Legislativas consolidam
Ora, segundo Carla Martins, “nos últimos meses, houve factores que consolidaram as questões de género”. Por um lado, houve “a campanha do BE” para as legislativas, centrada nas figuras de Catarina Martins e de Mariana Mortágua. Por outro lado, “a eleição de maior número de mulheres para a Assembleia da República”, um recorde de 76 deputadas em 230 mandatos, mostra que há uma evolução real da presença das mulheres na política.

Mesmo em relação às eleições para Presidente da República, além de Maria de Belém Roseira e de Marisa Matias, “falou-se de quatro candidatas a Presidente”, lembra Carla Martins, referindo-se ao facto de Manuela Gonzaga, do Partido Pessoas-Animais-Natureza, ter anunciado a sua intenção em candidatar-se, assim como a militante do PS Graça Castanho, que acabou por desistir porque as assinaturas que já tinha recolhido ter sido destruídas no início de Dezembro pelo temporal na Madeira.

Além disso, Carla Martins sublinha que “as questões de género ganham relevância no discurso jornalístico”, se bem que este aspecto possa “ser passageiro ou possa viver-se também aqui um momento de viragem”. A autora da obra Mulheres, Liderança, Política e Media destaca que, “quando é activado este ângulo de género, começa a falar-se do poder no feminino e é importante que a própria linguagem o reflicta”. Daí que seja vulgar o uso de expressões como ‘poder no feminino’.

Mas há outro aspecto salientado por Carla Martins: o facto de que este debate “simbolicamente é inspirador para outras mulheres” ao gerar “o debate para pensar as desigualdades”.

Esta especialista em questões de género refere uma quarta questão que está implícita neste debate: a de que o próprio debate pode ser “uma marca de exclusão das mulheres”. Ou seja, ao tornar explícito que é uma excepção pode “tornar a presença feminina mais excepcional”.

E Carla Martins enfatiza: “O problema é quando o poder no feminino reproduz a diferença de género.” Isto porque “falar da forma como as mulheres exercem o poder, que o poder das mulheres é específico e diferente, é uma forma de reproduzir essa diferença e de a manter”, afirma.

Quanto à actual campanha, Carla Martins frisa que, “pelo número de mulheres tem sido salientada a novidade, já que desde Maria de Lourdes Pintasilgo, em 1986, que não havia uma candidata mulher”. Então, Pintasilgo obteve 7,38% dos votos na primeira volta.
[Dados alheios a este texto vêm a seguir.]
(** Before onboarding add_message returns the history it was given and
    a locked text box, and changes nothing. *)
Lemma add_message_rejected :
  is_onboarded self = false →
  add_message clock history message self
  = (self, (history, {| value := None; interactive := false |})).
Proof. unfold add_message. by intros ->. Qed.

Lemma add_message_history :
  is_onboarded self = true →
  (add_message clock history message self).2.1
  = history ++ (user_turn ∘ Path <$> files message)
    ++ (if truthy (text message) then [user_turn (Text (text message))] else []).
Proof.
  intros Hon. unfold add_message. rewrite Hon.
  pose proof (add_files_history clock
    (history, media_attachments (report_data self), 0) (files message)) as Hh.
  destruct (foldl _ _ _) as [[h m] k]. simpl in Hh. subst h.
  case_cond; simpl; by rewrite <- ?app_assoc, ?app_nil_r.
Qed.

Lemma add_message_stored :
  is_onboarded self = true →
  conversation_history (report_data (add_message clock history message self).1)
  = (add_message clock history message self).2.1.
Proof.
  intros Hon. unfold add_message. rewrite Hon.
  destruct (foldl _ _ _) as [[h m] k]. by case_cond.
Qed.

Lemma add_message_observations :
  is_onboarded self = true →
  parent_observations (assessment_data (report_data
    (add_message clock history message self).1))
  = if truthy (text message)
    then append_observation
           (parent_observations (assessment_data (report_data self))) (text message)
    else parent_observations (assessment_data (report_data self)).
Proof.
  intros Hon. unfold add_message. rewrite Hon.
  destruct (foldl _ _ _) as [[h m] k]. by case_cond.
Qed.

Lemma add_message_ollama :
  ollama_conversation (add_message clock history message self).1
  = ollama_conversation self
    ++ (if is_onboarded self && truthy (text message)
        then [{| chat_role := User; chat_content := text message |}] else []).
Proof.
  unfold add_message. destruct (is_onboarded self); simpl; [|by rewrite app_nil_r].
  destruct (foldl _ _ _) as [[h m] k]. case_cond; simpl; by rewrite ?app_nil_r.
Qed.

(** add_message adds one drawing or photo per uploaded image file and
    never an audio recording. *)
Lemma add_message_media_count :
  is_onboarded self = true →
  let m' := media_attachments (report_data (add_message clock history message self).1) in
  let m := media_attachments (report_data self) in
  length (drawings m') + length (photos m')
  = length (drawings m) + length (photos m)
    + length (filter (λ f, is_image f = true) (files message))
  ∧ audio_recordings m' = audio_recordings m.
Proof.
  intros Hon. unfold add_message. rewrite Hon.
  pose proof (add_files_count clock
    (history, media_attachments (report_data self), 0) (files message)) as Hc.
  pose proof (add_files_audio clock
    (history, media_attachments (report_data self), 0) (files message)) as Ha.
  destruct (foldl _ _ _) as [[h m] k]. by case_cond.
Qed.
A investigadora considera: “As candidatas não têm sido tratadas de forma desigual e não me parece que esteja a haver uma diminuição ou uma desvalorização por serem candidaturas femininas.”

Sem discriminação
Mas Carla Martins adverte ainda que  embora não haja discriminação, há ainda “diferenciação de apresentação e de tratamento jornalístico”. E explica que “isso vê-se nos títulos, com o recurso a expressões como ‘mulheres ao poder’”. Assim como está patente “nas entrevistas, onde há questões que lhes são dirigidas por serem mulheres, perguntam-lhes o que significa, que agenda política têm por serem mulheres”.
Esse tratamento jornalístico diferente, porque destacando o facto de serem mulheres, tem também ele novidades. E dá exemplos: “Houve um perfil de Marisa Matias no Observador que referia que era uma candidata ‘feminista’.” No caso de Marisa Matias frisa que “é salientada também a juventude , mas isto acontecia se fosse homem”.
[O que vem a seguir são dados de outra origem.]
(** One resumption: the state it leaves, the generator, and the pair it
    yields ([None] when the generator ends).  The report is generated at
    the second resumption, from the object as it is then. *)
Definition report_next
    (chat : ChatRequest → option string)
    (model_validate_json : string → option RiskAssessment.t)
    (clock : nat → datetime) (g : ReportGen) (app : App)
  : App * (ReportGen * option (string * string)) :=
  match g with
  | ReportCreated =>
      let progress := update_progress "🚀 Starting assessment generation..." in
      (app, (ReportStarted, Some ("", progress)))
  | ReportStarted =>
      let '(app, _, report) :=
        generate_comprehensive_report chat model_validate_json clock true app in
      let final_progress := update_progress "✅ Assessment completed!" in
      (app, (ReportCompleted report, Some (report, final_progress)))
  | ReportCompleted report => (app, (ReportCleared, Some (report, "")))
  | ReportCleared | ReportFinished => (app, (ReportFinished, None))
  end.

(** The resumptions a generator takes until it has ended. *)
Definition report_resumptions (g : ReportGen) : nat :=
  match g with
  | ReportCreated => 4
  | ReportStarted => 3
  | ReportCompleted _ => 2
  | ReportCleared | ReportFinished => 1
  end.

(** The first [n] resumptions: the state they leave, the generator, and
    the pairs yielded. *)
Fixpoint report_take
    (chat : ChatRequest → option string)
    (model_validate_json : string → option RiskAssessment.t)
    (clock : nat → datetime) (n : nat) (g : ReportGen) (app : App)
  : App * (ReportGen * list (string * string)) :=
  match n with
  | O => (app, (g, []))
  | S n' =>
      let '(app, (g, y)) := report_next chat model_validate_json clock g app in
      match y with
      | None => (app, (g, []))
      | Some y =>
          let '(app, (g, ys)) :=
            report_take chat model_validate_json clock n' g app in
          (app, (g, y :: ys))
      end
  end.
Entre as inovações que encontra, Carla Martins salienta uma que classifica de “refrescante”. É “as candidatas trabalharem a própria estratégia pelo facto de serem mulheres”. E mais uma vez exemplifica. “Marisa Matias apresenta-se como mulher e teve já a palavra de ordem nos cartazes : ‘Uma por todos’. Não se dilui no masculino. E ela disse na apresentação da candidatura que o país precisa de uma Presidente mulher.” Outro exemplo é que “ambas se assumem como feministas”, o que Carla Martins reputa como “importante”.
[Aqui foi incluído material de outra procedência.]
(* ===== verification/Style.v ===== *)
(** * Style: the style sheet and the classes of the page

    The style sheet [css] of [src/app.py] (lines 511 to 644) as data:
    [style_sheet] lists its rules ([Css.Rule]: a selector and its
    declarations) with the comments above them and the block
    [@media (max-width: 768px)]; [Css.css_text] writes a sheet as text, and
    the text of [style_sheet] is [Texts.css] byte for byte.

    The program names classes of the sheet in three places: the
    [elem_classes] of components ([Interface.elem_classes], and the column
    of the form), the [class] attributes of the HTML blocks the layout
    fixes ([html_classes] reads them), and the [class] attributes of the
    HTML the handlers return ([Handlers.div], [child_display]).  This file
    shows that every class named has a rule ([layout_styled],
    [statuses_styled]), which rules are named nowhere, and that the banner
    of the main column carries the text typed into the form as it was
    typed. *)

From S2P Require Import Spec2Rocq PyStr PyVal PyTime Protocol Session Conversation.
From S2P Require Import Submission Polling Report Handlers Texts Concurrency.
From S2P Require Import Interface.
From Stdlib Require Import QArith_base.
Local Close Scope Q_scope.

(** ** The style sheet as data *)

Module Css.

(** [property: value;] or [property: value !important;]. *)
Record Declaration : Type := {
  property : string;
  value : string;
  important : bool
}.

(** The three forms of selector the sheet has: [.class], [.class tag]
    and [.class:state]. *)
Inductive Selector : Type :=
| OfClass (class : string)
| Inside (class tag : string)
| When (class state : string).

Record Rule : Type := {
  selector : Selector;
  declarations : list Declaration
}.

(** A rule, or the rules under [@media (max-width: ...px)]. *)
Inductive Body : Type :=
| Styled (rule : Rule)
| Media (max_width : nat) (rules : list Rule).

(** A rule or a block with the comment above it. *)
Record Item : Type := {
  comment : option string;
  body : Body
}.

Definition decl (property value : string) : Declaration :=
  {| property := property; value := value; important := false |}.

Definition forced (property value : string) : Declaration :=
  {| property := property; value := value; important := true |}.

Definition class_of (s : Selector) : string :=
  match s with OfClass c | Inside c _ | When c _ => c end.

(** The rules of a sheet, those of the media blocks included, and the
    classes that have a rule. *)
Definition rules (sheet : list Item) : list Rule :=
  sheet ≫= λ item,
    match body item with Styled rule => [rule] | Media _ rules => rules end.

Definition styled (sheet : list Item) : list string :=
  (λ rule, class_of (selector rule)) <$> rules sheet.

(** *** The text of a sheet *)

Definition indent (n : nat) : string := str_concat (replicate n " ").

Definition selector_text (s : Selector) : string :=
  match s with
  | OfClass c => "." +:+ c
  | Inside c tag => "." +:+ c +:+ " " +:+ tag
  | When c state => "." +:+ c +:+ ":" +:+ state
  end.

Definition declaration_text (i : nat) (d : Declaration) : string :=
  indent i +:+ property d +:+ ": " +:+ value d
  +:+ (if important d then " !important" else "") +:+ ";" +:+ nl.

Definition rule_text (i : nat) (r : Rule) : string :=
  indent i +:+ selector_text (selector r) +:+ " {" +:+ nl
  +:+ str_concat (declaration_text (i + 4) <$> declarations r)
  +:+ indent i +:+ "}" +:+ nl.

Definition body_text (b : Body) : string :=
  match b with
  | Styled rule => rule_text 0 rule
  | Media max_width rules =>
      "@media (max-width: " +:+ pretty max_width +:+ "px) {" +:+ nl
      +:+ str_join (indent 4 +:+ nl) (rule_text 4 <$> rules)
      +:+ "}" +:+ nl
  end.

Definition item_text (item : Item) : string :=
  from_option (λ c, "/* " +:+ c +:+ " */" +:+ nl) "" (comment item)
  +:+ body_text (body item).

Definition css_text (sheet : list Item) : string :=
  nl +:+ str_join nl (item_text <$> sheet).

(** No property is declared twice in a rule. *)
Definition rule_ok (r : Rule) : Prop := NoDup (property <$> declarations r).

End Css.

Import Css.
A investigadora salienta ainda que ambas as candidatas “apostam na moralização da política, Maria de Belém Roseira tem mesmo como palavra de ordem ‘A força de carácter’, que faz a ligação a qualidade éticas e induz a ideia de que é preciso fazer política de forma diferente”. E as duas candidatas “têm o discurso centrado nos mais pobres, nas causas sociais, nas pessoas, na liderança de proximidade”, questões que “aproximam as candidaturas do que é considerado um modelo feminino de liderança”.